**Exercise prompt**
Print the data below exactly, but only the lines from the one containing "(** A [WebSocket]" down to the one containing "match readyState s with", inclusive.

**Exercise input**
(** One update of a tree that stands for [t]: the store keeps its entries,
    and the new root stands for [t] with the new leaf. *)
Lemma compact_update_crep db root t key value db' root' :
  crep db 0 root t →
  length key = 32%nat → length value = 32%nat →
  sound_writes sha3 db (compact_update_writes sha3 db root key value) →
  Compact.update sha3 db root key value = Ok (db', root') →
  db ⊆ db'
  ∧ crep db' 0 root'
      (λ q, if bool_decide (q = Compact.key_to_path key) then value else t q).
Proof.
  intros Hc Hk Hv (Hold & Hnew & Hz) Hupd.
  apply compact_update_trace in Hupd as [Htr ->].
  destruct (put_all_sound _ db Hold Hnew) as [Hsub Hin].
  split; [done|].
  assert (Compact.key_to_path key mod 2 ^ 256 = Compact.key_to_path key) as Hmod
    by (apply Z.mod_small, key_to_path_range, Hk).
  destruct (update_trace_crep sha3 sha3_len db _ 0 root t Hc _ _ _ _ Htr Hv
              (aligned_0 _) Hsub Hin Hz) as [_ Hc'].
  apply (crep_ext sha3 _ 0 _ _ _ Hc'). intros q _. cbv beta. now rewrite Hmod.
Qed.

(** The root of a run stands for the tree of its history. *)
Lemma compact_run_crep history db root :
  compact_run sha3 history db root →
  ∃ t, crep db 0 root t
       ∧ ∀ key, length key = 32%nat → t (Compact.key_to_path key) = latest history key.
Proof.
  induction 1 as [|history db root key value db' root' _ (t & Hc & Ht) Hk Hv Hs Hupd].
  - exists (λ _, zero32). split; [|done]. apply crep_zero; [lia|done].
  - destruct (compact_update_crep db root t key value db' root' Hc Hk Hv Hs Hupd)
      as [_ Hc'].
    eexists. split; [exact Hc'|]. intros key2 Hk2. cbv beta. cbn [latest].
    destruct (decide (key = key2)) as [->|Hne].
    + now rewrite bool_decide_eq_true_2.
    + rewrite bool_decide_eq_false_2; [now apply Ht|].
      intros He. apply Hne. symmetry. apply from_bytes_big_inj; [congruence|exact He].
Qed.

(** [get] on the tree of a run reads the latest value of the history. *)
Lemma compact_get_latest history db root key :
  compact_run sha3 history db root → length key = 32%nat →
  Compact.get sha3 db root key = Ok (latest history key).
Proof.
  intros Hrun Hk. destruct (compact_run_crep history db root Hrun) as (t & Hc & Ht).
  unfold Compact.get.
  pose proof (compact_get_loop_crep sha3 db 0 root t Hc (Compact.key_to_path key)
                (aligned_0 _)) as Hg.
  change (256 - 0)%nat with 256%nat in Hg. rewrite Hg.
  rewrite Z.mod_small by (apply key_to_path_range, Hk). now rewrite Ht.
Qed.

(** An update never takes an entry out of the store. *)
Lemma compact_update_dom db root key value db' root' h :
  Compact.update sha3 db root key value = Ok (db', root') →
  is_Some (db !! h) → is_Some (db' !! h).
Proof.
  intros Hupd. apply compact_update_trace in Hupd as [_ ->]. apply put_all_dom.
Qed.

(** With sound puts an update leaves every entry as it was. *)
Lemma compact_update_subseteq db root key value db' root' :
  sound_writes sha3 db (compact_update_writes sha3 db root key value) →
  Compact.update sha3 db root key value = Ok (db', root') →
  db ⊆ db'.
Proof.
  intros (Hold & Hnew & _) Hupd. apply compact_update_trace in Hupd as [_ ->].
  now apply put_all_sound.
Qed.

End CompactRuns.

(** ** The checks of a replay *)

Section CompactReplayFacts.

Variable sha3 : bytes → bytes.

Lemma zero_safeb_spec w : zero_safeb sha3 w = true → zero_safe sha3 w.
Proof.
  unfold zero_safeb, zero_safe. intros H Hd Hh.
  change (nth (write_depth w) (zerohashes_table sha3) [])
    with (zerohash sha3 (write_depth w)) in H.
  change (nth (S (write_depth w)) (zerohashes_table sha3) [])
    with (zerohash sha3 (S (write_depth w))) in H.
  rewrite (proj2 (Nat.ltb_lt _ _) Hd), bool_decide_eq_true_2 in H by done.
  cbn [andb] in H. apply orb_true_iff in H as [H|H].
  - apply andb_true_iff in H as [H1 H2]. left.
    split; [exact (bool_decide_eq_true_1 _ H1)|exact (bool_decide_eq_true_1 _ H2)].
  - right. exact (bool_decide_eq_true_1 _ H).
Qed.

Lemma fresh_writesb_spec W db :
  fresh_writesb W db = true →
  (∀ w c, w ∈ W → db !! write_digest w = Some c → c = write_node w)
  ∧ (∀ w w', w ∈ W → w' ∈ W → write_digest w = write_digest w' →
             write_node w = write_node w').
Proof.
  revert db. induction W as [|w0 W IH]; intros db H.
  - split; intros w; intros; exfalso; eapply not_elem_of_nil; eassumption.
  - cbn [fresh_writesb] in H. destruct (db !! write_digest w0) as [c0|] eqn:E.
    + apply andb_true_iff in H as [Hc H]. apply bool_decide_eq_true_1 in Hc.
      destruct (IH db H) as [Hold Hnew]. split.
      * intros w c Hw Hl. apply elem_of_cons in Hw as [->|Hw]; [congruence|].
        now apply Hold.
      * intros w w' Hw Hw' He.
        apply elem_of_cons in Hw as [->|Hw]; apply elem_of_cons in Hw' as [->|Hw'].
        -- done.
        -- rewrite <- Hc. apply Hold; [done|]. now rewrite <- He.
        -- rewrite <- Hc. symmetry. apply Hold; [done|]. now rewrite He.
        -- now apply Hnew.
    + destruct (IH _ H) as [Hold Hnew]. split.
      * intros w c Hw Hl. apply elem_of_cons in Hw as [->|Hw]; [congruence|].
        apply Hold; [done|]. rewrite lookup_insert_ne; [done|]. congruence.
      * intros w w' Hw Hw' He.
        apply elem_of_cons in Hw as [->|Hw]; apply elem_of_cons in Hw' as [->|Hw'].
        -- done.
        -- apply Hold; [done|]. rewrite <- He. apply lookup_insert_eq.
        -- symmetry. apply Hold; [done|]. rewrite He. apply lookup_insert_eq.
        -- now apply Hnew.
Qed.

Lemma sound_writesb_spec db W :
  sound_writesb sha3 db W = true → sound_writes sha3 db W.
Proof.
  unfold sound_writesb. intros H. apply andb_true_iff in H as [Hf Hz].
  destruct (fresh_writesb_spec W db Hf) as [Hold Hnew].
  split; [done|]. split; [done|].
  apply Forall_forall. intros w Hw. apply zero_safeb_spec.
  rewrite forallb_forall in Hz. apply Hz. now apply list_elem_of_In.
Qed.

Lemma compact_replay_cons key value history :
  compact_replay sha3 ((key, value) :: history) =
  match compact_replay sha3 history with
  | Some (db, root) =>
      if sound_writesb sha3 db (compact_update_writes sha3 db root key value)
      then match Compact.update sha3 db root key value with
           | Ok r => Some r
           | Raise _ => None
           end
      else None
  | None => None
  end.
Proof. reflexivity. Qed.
* * *
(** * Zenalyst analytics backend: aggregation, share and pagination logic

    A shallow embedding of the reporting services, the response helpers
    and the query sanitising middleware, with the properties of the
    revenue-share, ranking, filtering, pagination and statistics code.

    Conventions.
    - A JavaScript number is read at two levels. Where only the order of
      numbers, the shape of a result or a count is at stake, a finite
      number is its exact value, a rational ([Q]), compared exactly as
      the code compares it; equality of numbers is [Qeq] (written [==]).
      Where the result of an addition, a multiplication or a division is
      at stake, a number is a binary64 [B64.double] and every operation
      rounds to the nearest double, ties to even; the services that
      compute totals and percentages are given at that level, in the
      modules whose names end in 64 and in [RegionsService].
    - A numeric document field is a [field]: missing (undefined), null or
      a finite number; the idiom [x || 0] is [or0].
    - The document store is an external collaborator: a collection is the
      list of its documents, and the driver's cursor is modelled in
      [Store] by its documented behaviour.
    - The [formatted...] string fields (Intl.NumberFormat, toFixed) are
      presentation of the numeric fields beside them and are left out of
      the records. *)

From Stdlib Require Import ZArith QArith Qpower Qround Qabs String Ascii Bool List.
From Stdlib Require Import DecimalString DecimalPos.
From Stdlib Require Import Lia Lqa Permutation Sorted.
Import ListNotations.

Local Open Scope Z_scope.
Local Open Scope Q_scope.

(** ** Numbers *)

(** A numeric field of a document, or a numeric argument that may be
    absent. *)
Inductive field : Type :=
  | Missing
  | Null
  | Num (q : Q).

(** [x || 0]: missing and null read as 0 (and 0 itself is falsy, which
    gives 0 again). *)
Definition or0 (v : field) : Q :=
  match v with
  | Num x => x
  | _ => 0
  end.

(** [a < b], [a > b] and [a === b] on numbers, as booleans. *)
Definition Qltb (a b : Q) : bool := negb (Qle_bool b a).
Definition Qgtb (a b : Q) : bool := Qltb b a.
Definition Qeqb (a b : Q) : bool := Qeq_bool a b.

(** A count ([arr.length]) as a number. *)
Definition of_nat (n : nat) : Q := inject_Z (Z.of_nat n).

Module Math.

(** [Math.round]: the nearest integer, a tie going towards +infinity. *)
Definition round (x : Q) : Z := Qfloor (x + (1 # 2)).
==
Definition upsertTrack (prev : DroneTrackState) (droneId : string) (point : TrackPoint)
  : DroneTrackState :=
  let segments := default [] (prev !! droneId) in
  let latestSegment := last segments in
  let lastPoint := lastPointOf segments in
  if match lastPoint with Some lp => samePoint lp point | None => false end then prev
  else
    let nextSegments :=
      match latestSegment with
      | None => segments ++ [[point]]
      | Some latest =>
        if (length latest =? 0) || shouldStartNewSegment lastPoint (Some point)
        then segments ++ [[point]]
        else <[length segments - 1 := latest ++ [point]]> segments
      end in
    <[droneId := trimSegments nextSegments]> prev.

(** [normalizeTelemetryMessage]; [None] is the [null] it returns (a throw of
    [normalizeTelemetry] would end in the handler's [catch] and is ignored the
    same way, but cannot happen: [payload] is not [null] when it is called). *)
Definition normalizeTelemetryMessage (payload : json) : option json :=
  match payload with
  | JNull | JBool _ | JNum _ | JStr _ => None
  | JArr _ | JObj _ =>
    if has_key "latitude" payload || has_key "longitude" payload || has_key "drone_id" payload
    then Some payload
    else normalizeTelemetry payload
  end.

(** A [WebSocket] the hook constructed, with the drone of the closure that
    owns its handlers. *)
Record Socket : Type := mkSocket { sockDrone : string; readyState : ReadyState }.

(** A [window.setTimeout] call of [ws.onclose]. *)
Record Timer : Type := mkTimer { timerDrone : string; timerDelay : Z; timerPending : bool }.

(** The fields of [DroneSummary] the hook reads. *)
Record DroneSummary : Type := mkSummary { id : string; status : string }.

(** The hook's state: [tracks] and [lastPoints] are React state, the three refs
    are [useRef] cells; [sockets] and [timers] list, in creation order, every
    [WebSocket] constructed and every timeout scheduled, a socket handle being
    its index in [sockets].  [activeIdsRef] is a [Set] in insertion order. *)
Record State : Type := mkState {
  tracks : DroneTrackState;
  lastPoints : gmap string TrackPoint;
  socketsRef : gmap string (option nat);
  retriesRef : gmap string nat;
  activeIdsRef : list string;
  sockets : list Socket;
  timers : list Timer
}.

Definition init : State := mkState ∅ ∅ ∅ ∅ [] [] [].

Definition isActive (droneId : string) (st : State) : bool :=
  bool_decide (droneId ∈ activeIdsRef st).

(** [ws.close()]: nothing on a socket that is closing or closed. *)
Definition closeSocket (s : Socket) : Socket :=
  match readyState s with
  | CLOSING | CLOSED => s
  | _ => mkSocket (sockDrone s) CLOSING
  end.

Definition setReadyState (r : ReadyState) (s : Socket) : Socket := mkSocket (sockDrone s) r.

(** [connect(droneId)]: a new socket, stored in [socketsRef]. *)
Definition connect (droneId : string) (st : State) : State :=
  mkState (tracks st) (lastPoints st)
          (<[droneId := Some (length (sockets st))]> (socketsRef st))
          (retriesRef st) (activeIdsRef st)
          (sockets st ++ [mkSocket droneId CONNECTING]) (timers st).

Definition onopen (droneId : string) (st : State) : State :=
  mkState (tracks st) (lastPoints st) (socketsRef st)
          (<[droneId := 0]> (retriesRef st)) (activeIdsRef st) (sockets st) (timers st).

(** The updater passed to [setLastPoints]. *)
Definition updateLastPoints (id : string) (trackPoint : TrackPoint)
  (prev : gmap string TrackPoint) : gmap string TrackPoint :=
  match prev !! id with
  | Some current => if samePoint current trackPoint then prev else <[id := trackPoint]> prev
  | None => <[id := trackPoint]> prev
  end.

**Solution to the exercise**
(** A [WebSocket] the hook constructed, with the drone of the closure that
    owns its handlers. *)
Record Socket : Type := mkSocket { sockDrone : string; readyState : ReadyState }.

(** A [window.setTimeout] call of [ws.onclose]. *)
Record Timer : Type := mkTimer { timerDrone : string; timerDelay : Z; timerPending : bool }.

(** The fields of [DroneSummary] the hook reads. *)
Record DroneSummary : Type := mkSummary { id : string; status : string }.

(** The hook's state: [tracks] and [lastPoints] are React state, the three refs
    are [useRef] cells; [sockets] and [timers] list, in creation order, every
    [WebSocket] constructed and every timeout scheduled, a socket handle being
    its index in [sockets].  [activeIdsRef] is a [Set] in insertion order. *)
Record State : Type := mkState {
  tracks : DroneTrackState;
  lastPoints : gmap string TrackPoint;
  socketsRef : gmap string (option nat);
  retriesRef : gmap string nat;
  activeIdsRef : list string;
  sockets : list Socket;
  timers : list Timer
}.

Definition init : State := mkState ∅ ∅ ∅ ∅ [] [] [].

Definition isActive (droneId : string) (st : State) : bool :=
  bool_decide (droneId ∈ activeIdsRef st).

(** [ws.close()]: nothing on a socket that is closing or closed. *)
Definition closeSocket (s : Socket) : Socket :=
  match readyState s with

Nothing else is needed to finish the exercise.